**Exercise requirements**
Of all the lines below, return only those starting with the line holding "Definition run (p" and going on through the line holding "else if says_missing", exactly as written.

**Extracted records**
....................

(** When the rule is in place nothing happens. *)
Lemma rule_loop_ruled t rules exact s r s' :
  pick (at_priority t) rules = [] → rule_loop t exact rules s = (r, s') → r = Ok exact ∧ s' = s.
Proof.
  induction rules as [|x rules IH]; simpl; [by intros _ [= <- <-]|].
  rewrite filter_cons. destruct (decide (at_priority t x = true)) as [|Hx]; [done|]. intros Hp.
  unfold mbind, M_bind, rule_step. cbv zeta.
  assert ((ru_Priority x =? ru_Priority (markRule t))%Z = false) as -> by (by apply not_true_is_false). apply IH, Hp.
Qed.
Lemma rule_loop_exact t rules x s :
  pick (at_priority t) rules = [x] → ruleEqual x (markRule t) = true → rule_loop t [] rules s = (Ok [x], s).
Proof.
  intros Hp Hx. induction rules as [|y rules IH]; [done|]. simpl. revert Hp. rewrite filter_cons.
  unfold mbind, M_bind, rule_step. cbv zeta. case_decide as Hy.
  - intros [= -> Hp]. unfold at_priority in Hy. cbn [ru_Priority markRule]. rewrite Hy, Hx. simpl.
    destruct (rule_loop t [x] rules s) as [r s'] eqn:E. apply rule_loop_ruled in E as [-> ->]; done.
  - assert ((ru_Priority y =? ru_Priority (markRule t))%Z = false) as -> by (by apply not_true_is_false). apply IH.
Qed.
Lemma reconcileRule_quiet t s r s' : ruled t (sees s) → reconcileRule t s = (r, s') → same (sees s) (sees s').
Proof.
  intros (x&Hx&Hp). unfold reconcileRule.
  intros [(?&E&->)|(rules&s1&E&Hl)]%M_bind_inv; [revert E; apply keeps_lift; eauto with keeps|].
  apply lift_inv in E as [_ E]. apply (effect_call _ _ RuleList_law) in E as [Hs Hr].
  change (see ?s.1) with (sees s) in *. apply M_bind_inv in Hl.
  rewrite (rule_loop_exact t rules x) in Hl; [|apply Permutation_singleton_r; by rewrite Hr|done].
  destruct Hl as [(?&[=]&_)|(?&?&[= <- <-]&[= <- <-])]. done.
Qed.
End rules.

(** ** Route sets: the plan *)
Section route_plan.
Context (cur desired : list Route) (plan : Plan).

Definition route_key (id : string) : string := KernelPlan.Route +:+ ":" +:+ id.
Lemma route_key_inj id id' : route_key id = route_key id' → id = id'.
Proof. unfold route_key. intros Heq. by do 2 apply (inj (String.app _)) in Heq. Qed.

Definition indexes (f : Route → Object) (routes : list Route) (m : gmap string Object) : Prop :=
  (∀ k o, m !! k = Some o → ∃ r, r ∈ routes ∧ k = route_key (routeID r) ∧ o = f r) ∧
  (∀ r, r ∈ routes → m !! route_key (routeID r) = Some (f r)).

....................

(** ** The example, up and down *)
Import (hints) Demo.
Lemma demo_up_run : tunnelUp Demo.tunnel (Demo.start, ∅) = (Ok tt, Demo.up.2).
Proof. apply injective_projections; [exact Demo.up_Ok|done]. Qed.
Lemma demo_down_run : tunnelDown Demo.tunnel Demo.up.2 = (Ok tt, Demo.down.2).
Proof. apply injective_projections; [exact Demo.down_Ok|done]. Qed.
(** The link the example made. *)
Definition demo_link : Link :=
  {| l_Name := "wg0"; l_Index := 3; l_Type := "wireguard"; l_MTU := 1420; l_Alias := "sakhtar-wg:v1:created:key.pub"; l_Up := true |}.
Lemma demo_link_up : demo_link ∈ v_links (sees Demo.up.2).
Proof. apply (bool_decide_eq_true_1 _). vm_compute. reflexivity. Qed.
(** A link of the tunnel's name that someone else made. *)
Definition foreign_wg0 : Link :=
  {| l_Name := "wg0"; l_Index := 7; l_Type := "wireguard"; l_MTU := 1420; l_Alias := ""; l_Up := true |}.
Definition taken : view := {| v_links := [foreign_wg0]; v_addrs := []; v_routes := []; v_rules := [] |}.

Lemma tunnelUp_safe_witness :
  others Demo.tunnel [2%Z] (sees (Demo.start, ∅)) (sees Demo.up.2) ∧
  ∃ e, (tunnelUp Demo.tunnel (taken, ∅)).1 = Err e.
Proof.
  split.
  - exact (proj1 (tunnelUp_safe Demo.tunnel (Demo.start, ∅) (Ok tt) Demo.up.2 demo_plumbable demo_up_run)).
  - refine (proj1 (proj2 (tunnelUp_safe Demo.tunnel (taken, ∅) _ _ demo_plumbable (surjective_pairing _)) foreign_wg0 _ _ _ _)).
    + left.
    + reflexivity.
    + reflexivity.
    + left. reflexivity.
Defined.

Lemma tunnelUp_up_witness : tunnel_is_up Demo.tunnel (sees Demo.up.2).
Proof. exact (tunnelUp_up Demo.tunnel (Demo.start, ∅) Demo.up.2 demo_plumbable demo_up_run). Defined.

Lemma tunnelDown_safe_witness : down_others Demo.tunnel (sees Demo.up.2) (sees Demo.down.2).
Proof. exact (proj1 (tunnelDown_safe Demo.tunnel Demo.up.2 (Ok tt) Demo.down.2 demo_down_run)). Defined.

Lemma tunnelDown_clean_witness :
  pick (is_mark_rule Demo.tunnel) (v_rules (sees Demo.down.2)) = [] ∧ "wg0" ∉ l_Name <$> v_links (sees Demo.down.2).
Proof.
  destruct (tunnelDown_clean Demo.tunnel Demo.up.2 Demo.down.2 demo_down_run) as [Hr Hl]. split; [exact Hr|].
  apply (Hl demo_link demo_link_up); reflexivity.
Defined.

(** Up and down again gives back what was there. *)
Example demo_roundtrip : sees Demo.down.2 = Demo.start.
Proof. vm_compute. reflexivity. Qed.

....................

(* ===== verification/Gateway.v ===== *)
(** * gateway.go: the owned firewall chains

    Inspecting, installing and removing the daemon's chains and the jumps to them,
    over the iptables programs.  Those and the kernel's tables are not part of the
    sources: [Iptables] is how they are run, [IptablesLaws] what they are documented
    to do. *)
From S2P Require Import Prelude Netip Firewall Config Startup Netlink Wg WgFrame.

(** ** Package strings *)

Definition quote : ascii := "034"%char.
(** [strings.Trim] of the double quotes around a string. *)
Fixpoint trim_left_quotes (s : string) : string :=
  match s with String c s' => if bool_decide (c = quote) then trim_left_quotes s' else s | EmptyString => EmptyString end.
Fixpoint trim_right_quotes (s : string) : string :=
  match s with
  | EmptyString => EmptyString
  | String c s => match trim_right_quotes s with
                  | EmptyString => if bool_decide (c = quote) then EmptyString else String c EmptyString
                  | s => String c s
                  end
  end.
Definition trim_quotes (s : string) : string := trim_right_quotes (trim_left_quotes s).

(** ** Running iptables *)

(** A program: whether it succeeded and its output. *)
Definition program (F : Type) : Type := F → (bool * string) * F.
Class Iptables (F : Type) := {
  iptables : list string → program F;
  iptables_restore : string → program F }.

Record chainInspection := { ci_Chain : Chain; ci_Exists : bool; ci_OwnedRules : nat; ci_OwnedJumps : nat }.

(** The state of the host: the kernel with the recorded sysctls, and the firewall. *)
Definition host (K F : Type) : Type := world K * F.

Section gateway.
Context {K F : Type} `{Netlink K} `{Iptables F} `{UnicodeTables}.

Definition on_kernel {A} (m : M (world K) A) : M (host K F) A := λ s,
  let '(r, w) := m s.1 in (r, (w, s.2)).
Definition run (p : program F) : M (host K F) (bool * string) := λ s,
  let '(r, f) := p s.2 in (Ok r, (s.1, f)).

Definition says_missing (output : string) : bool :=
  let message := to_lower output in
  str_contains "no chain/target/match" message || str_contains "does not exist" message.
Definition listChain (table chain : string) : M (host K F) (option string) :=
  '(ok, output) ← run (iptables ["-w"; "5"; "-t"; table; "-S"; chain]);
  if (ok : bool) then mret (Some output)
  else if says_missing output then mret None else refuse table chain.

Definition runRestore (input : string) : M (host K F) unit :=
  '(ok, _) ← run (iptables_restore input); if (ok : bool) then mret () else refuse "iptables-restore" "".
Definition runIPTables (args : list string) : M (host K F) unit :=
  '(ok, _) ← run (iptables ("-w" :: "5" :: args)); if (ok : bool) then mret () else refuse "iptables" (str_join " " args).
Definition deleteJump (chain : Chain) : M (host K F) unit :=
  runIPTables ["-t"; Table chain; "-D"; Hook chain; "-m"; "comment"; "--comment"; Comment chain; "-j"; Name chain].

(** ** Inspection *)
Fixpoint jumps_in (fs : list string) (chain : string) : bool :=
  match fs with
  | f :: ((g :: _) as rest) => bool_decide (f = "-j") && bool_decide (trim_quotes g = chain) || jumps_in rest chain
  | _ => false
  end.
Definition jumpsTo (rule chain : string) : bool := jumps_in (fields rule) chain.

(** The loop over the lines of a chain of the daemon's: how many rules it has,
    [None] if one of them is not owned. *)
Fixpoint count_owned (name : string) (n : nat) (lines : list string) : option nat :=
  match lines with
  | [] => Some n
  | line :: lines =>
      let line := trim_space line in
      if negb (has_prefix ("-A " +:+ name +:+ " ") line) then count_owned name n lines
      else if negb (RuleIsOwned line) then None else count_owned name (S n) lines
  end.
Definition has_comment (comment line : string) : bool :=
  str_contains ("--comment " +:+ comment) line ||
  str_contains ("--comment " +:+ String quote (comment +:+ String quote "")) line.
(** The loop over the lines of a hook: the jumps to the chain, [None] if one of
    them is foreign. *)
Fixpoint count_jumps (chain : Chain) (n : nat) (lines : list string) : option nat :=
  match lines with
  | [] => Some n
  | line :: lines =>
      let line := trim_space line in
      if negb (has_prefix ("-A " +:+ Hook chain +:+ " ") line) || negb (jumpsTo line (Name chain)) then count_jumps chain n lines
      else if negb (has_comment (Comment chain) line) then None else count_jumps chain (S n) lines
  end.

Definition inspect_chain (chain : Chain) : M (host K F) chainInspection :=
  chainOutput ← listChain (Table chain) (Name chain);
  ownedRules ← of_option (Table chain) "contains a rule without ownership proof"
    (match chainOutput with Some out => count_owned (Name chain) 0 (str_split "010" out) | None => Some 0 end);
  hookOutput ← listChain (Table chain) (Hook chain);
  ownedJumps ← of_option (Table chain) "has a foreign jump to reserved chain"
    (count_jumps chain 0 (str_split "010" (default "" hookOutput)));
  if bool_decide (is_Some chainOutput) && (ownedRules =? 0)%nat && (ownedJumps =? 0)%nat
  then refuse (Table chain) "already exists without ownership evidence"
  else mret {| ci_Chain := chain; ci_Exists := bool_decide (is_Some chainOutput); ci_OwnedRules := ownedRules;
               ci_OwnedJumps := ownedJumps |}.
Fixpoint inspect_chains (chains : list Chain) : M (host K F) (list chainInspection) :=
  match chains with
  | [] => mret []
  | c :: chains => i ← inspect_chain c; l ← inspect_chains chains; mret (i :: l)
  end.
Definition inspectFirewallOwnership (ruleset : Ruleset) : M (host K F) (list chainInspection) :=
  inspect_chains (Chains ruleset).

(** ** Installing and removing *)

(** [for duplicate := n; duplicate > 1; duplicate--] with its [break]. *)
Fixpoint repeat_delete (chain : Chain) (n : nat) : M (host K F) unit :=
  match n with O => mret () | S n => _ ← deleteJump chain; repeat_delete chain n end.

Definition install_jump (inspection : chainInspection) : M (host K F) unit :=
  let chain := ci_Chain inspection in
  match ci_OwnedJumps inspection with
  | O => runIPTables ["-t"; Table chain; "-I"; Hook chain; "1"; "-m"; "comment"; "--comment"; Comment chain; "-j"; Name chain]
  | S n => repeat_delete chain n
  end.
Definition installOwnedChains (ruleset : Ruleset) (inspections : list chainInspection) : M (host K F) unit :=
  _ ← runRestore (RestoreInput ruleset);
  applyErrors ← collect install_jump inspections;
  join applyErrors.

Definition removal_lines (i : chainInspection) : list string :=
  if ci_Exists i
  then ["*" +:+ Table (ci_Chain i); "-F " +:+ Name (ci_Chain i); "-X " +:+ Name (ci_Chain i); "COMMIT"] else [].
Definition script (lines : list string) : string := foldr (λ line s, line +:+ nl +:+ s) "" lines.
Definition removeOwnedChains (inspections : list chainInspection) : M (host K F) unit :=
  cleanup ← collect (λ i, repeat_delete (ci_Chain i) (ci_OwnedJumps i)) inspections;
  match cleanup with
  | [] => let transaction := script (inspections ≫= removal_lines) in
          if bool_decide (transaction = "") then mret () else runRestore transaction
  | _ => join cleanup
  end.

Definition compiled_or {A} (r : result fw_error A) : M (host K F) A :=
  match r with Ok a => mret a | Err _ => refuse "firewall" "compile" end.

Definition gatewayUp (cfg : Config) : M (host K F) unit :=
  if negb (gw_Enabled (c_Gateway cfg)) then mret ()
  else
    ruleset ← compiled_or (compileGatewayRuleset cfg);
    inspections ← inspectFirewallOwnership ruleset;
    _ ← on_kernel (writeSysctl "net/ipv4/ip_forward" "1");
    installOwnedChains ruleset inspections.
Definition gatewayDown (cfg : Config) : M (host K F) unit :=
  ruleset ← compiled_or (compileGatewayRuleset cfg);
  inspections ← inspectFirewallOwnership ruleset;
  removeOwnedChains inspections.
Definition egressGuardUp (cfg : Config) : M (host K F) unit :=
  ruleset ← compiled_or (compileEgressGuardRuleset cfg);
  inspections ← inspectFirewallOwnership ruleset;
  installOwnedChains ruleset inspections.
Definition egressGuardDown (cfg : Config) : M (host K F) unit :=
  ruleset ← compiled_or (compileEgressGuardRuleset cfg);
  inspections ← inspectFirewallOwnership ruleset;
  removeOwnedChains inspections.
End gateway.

....................

**Worked solution**
Definition run (p : program F) : M (host K F) (bool * string) := λ s,
  let '(r, f) := p s.2 in (Ok r, (s.1, f)).

Definition says_missing (output : string) : bool :=
  let message := to_lower output in
  str_contains "no chain/target/match" message || str_contains "does not exist" message.
Definition listChain (table chain : string) : M (host K F) (option string) :=
  '(ok, output) ← run (iptables ["-w"; "5"; "-t"; table; "-S"; chain]);
  if (ok : bool) then mret (Some output)
  else if says_missing output then mret None else refuse table chain.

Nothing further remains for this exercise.